Records from a data collection:
════════
(** [validate_compiler_contract] *)
Definition validate_compiler_contract (schema : Z) (llvm_version : option (list Z)) (compiler : option ArosCompilerIdentity)
    (target_triple : list Z) (require_legacy_llvm : bool) : res metadata_error unit :=
  let legacy := (schema =? AROS_TOOLCHAIN_LOCK_SCHEMA) || (schema =? AROS_TOOLCHAIN_MANIFEST_SCHEMA) in
  let current := (schema =? AROS_TOOLCHAIN_LOCK_SCHEMA_V2) || (schema =? AROS_TOOLCHAIN_MANIFEST_SCHEMA_V2) in
  if legacy then
    _ ← refuse (bool_decide (is_Some compiler)) CompilerInSchema1;
    if require_legacy_llvm then
      version ← ok_or llvm_version LlvmVersionMissing;
      validate_legacy_llvm_version version
    else Ok tt
  else if current then
    _ ← refuse (bool_decide (is_Some llvm_version)) LlvmVersionInSchema2;
    compiler ← ok_or compiler CompilerMissing;
    validate_for_target compiler target_triple
  else Err UnsupportedSchema.

(** ** Compiler fields of a record *)
Inductive PresentField (A : Type) := Absent | Null | Value (value : A).
#[global] Arguments Absent {A}.
#[global] Arguments Null {A}.
#[global] Arguments Value {A} value.
Definition into_value {A} (f : PresentField A) : option A :=
  match f with Value value => Some value | _ => None end.
Definition is_value {A} (f : PresentField A) : bool := match f with Value _ => true | _ => false end.
Definition is_absent {A} (f : PresentField A) : bool := match f with Absent => true | _ => false end.

(** [ArosCompilerIdentity::deserialize], of a record with the same fields; a GNU
    record holds a target contract that its own [deserialize] has validated. *)
Definition identity_from_record (record : ArosCompilerIdentity) : res metadata_error ArosCompilerIdentity :=
  _ ← match record with
      | GnuCompiler _ _ target => _ ← map_err (fun _ => BadTarget) (deserialize target); Ok tt
      | _ => Ok tt
      end;
  _ ← validate_versions record;
  Ok record.

(** [compiler_fields_from_record] *)
Definition compiler_fields_from_record (schema : Z) (llvm_version : PresentField (list Z)) (compiler : option ArosCompilerIdentity)
    (require_legacy_llvm : bool) : res metadata_error (option (list Z) * option ArosCompilerIdentity) :=
  if (schema =? AROS_TOOLCHAIN_LOCK_SCHEMA) || (schema =? AROS_TOOLCHAIN_MANIFEST_SCHEMA) then
    _ ← refuse (bool_decide (is_Some compiler)) CompilerInSchema1;
    _ ← refuse (require_legacy_llvm && negb (is_value llvm_version)) LlvmVersionMissing;
    Ok (into_value llvm_version, None)
  else if (schema =? AROS_TOOLCHAIN_LOCK_SCHEMA_V2) || (schema =? AROS_TOOLCHAIN_MANIFEST_SCHEMA_V2) then
    _ ← refuse (negb (is_absent llvm_version)) LlvmVersionInSchema2;
    compiler ← ok_or compiler CompilerMissing;
    Ok (None, Some compiler)
  else Ok (into_value llvm_version, compiler).

(** The compiler of a record is deserialized before the record is taken apart. *)
Definition compiler_from_record (compiler : option ArosCompilerIdentity) : res metadata_error (option ArosCompilerIdentity) :=
  match compiler with
  | Some record => identity ← identity_from_record record; Ok (Some identity)
  | None => Ok None
  end.

(** ** Fields *)
Definition lower_hex (b : Z) : bool := is_ascii_digit b || in_range 97 102 b.
(** [validate_lower_sha256], [validate_git_commit], [validate_sha256] and
    [validate_segment] *)
Definition validate_lower_sha256 (value : list Z) : res metadata_error unit :=
  refuse (negb (str_len value =? 64) || negb (forallb lower_hex (utf8 value))) BadSha256.
Definition validate_git_commit (value : list Z) : res metadata_error unit :=
  refuse (negb (str_len value =? 40) || negb (forallb lower_hex (utf8 value))) BadCommit.
Definition validate_sha256 (value : list Z) : res metadata_error unit :=
  refuse (negb (str_len value =? 64) || negb (forallb is_ascii_hexdigit (utf8 value))) BadSha256.
Definition validate_path_segment (value : list Z) : res metadata_error unit :=
  refuse (eqb_list value [] || eqb_list value (rs ".") || eqb_list value (rs "..") || contains_char 47 value || contains_char 92 value) UnsafeSegment.

Definition not_normal (c : component) : bool := match c with Normal _ => false | _ => true end.
(** [validate_manifest_path] *)
Definition validate_manifest_path (value : list Z) : res metadata_error unit :=
  refuse (eqb_list value [] || contains_char 92 value || is_absolute (utf8 value) || existsb not_normal (components (utf8 value))) UnsafeInventoryPath.

(** [validate_symlink_target] *)
Definition target_depth (depth : Z) (c : component) : res metadata_error Z :=
  match c with
  | Normal _ => Ok (depth + 1)
  | CurDir => Ok depth
  | ParentDir => if 0 <? depth then Ok (depth - 1) else Err TargetEscapes
  | RootDir => Err TargetEscapes
  end.
Definition validate_symlink_target (path target : list Z) : res metadata_error unit :=
  _ ← refuse (contains_char 92 target || is_absolute (utf8 target)) UnsafeTarget;
  let depth := len (List.filter (fun c => negb (not_normal c)) (removelast (components (utf8 path)))) in
  _ ← foldM target_depth depth (components (utf8 target));
  Ok tt.

(** ** The inventory of a manifest *)

(** One entry of the loop over [self.files]; the state is the previous path. *)
Definition validate_entry (previous : option (list Z)) (entry : ArosToolchainManifestEntry) : res metadata_error (option (list Z)) :=
  _ ← validate_manifest_path (entry_path entry);
  _ ← refuse (eqb_list (entry_path entry) AROS_TOOLCHAIN_MANIFEST_FILE) InventoriesItself;
  _ ← refuse (match previous with Some prior => negb (str_ltb prior (entry_path entry)) | None => false end) NotPathSorted;
  _ ← (if eqb_list (entry_kind entry) (rs "directory") && eqb_list (entry_mode entry) (rs "0755")
          && bool_decide (entry_sha256 entry = None) && bool_decide (entry_bytes entry = None) && bool_decide (entry_target entry = None)
       then Ok tt
       else if eqb_list (entry_kind entry) (rs "file") && (eqb_list (entry_mode entry) (rs "0644") || eqb_list (entry_mode entry) (rs "0755"))
          && bool_decide (is_Some (entry_bytes entry)) && bool_decide (entry_target entry = None)
       then sha256 ← ok_or (entry_sha256 entry) FileWithoutSha256; validate_lower_sha256 sha256
       else if eqb_list (entry_kind entry) (rs "symlink") && eqb_list (entry_mode entry) (rs "0777")
          && bool_decide (entry_sha256 entry = None) && bool_decide (entry_bytes entry = None)
       then
         target ← ok_or (t ← entry_target entry; if eqb_list t [] then None else Some t) EmptyTarget;
         validate_symlink_target (entry_path entry) target
       else Err InvalidEntryFields);
  Ok (Some (entry_path entry)).
Definition validate_inventory (files : list ArosToolchainManifestEntry) : res metadata_error unit :=
  _ ← refuse (bool_decide (files = [])) EmptyInventory;
  _ ← foldM validate_entry None files;
  Ok tt.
════════
Copy out, word for word, the part of the entries above that begins at the line with "(depth + 1)" and ends at the line with "then sha256 ←", including both.

RESPONSE BOX:
  | Normal _ => Ok (depth + 1)
  | CurDir => Ok depth
  | ParentDir => if 0 <? depth then Ok (depth - 1) else Err TargetEscapes
  | RootDir => Err TargetEscapes
  end.
Definition validate_symlink_target (path target : list Z) : res metadata_error unit :=
  _ ← refuse (contains_char 92 target || is_absolute (utf8 target)) UnsafeTarget;
  let depth := len (List.filter (fun c => negb (not_normal c)) (removelast (components (utf8 path)))) in
  _ ← foldM target_depth depth (components (utf8 target));
  Ok tt.

(** ** The inventory of a manifest *)

(** One entry of the loop over [self.files]; the state is the previous path. *)
Definition validate_entry (previous : option (list Z)) (entry : ArosToolchainManifestEntry) : res metadata_error (option (list Z)) :=
  _ ← validate_manifest_path (entry_path entry);
  _ ← refuse (eqb_list (entry_path entry) AROS_TOOLCHAIN_MANIFEST_FILE) InventoriesItself;
  _ ← refuse (match previous with Some prior => negb (str_ltb prior (entry_path entry)) | None => false end) NotPathSorted;
  _ ← (if eqb_list (entry_kind entry) (rs "directory") && eqb_list (entry_mode entry) (rs "0755")
          && bool_decide (entry_sha256 entry = None) && bool_decide (entry_bytes entry = None) && bool_decide (entry_target entry = None)
       then Ok tt
       else if eqb_list (entry_kind entry) (rs "file") && (eqb_list (entry_mode entry) (rs "0644") || eqb_list (entry_mode entry) (rs "0755"))
          && bool_decide (is_Some (entry_bytes entry)) && bool_decide (entry_target entry = None)
       then sha256 ← ok_or (entry_sha256 entry) FileWithoutSha256; validate_lower_sha256 sha256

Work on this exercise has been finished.